Il ddl introduce diverse misure contro le rivolte in carcere, l’occupazione abusiva delle case e la cannabis light. Tra le novità principali, c’è l’introduzione delle bodycam per gli agenti di polizia e l’aggravante per chi protesta contro opere pubbliche strategiche. La legge prevede anche la possibilità di rinvio delle udienze penali per motivi di salute dei familiari degli avvocati e modifica le disposizioni riguardanti le donne in gravidanza o con figli piccoli in carcere: stop all’obbligo di rinvio della pena.
Alcuni punti controversi includono la stretta sulla cannabis light e il nuovo reato di occupazione abusiva di immobili, che ha suscitato critiche per la possibile penalizzazione di chi non può pagare l’affitto. Le opposizioni hanno duramente contestato la norma anti-blocco stradale e la “resistenza passiva” in carcere, considerandole restrittive delle libertà civili.

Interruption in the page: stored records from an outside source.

Lemma sync_loads_map drivers env esr far thread k r k' :
  map_is_loaded k thread → room_for_thread k →
  SEL1_LOWER_AARCH64_SYNC_CODE drivers env esr far thread k = Ok r k' →
  map_is_loaded k' (now r) ∧ runnable (core k') = now r.
Proof.
  intros Hl Hroom H. unfold SEL1_LOWER_AARCH64_SYNC_CODE in H.
  apply bind_ok_inv in H as ([n th] & k1 & E1 & H). apply sync_may_change_map_ok in E1 as [Hthen Hload]; try done.
  simpl in Hthen. subst th.
  apply bind_ok_inv in H as (nt & k0 & E & H). apply get_thread_inv in E as [-> Hn].
  apply bind_ok_inv in H as (t & k0 & E & H). apply get_thread_inv in E as [-> Ht].
  by destruct (own_map_loaded drivers k1 thread t n nt (Smc 0x7777) r k' Hn Ht Hload H) as (-> & ? & ?).
Qed.

Lemma irq_loads_map drivers thread k r k' :
  map_is_loaded k thread → SEL1_LOWER_AARCH64_IRQ_CODE drivers thread k = Ok r k' →
  map_is_loaded k' (now r) ∧ runnable (core k') = now r.
Proof.
  intros Hl H. unfold SEL1_LOWER_AARCH64_IRQ_CODE, get_core in H. rewrite gets_ok in H. cbv zeta in H.
  apply bind_ok_inv in H as ([] & k0 & E & H). apply guard_stop_inv in E as [_ ->].
  apply bind_ok_inv in H as ([] & k1 & E1 & H). apply keep_insert_head in E1.
  apply bind_ok_inv in H as (nt & k0 & E & H). apply get_thread_inv in E as [-> Hn].
  apply bind_ok_inv in H as (t & k0 & E & H). apply get_thread_inv in E as [-> Ht].
  destruct (own_map_loaded drivers k1 thread t _ nt (Smc 0x3333) r k' Hn Ht) as (-> & ? & ?); [| exact H | done].
  left. by eapply same_maps_loaded.
Qed.

(** C1: Whatever exception a thread takes, a synchronous one, an interrupt or any other, if the
    kernel returns to EL0 the loaded map is the map of the thread that runs next,
    provided that it was the running thread's before and that memory the heap hands out
    for a new thread holds no other thread: no thread ever runs with another map's
    translation tables. *)
Theorem exception_loads_map drivers e thread k r k' :
  map_is_loaded k thread → room_for_thread k → el0_handler drivers e thread k = Ok r k' →
  map_is_loaded k' (now r) ∧ runnable (core k') = now r.
Proof.
  intros Hl Hroom H. destruct e as [env esr far | | | | | | |]; try discriminate H.
  - exact (sync_loads_map drivers env esr far thread k r k' Hl Hroom H).
  - exact (irq_loads_map drivers thread k r k' Hl H).
Qed.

Il ddl prevede anche l’obbligo di presentare il permesso di soggiorno per acquistare una SIM card e l’introduzione di videocamere durante gli interrogatori per prevenire abusi.
Uscita di scena come emendamento in commissione, la possibilità di accesso alla castrazione chimica rientra come odg.
Il dibattito prosegue al Senato, con ulteriori modifiche e discussioni attese sul futuro della legge.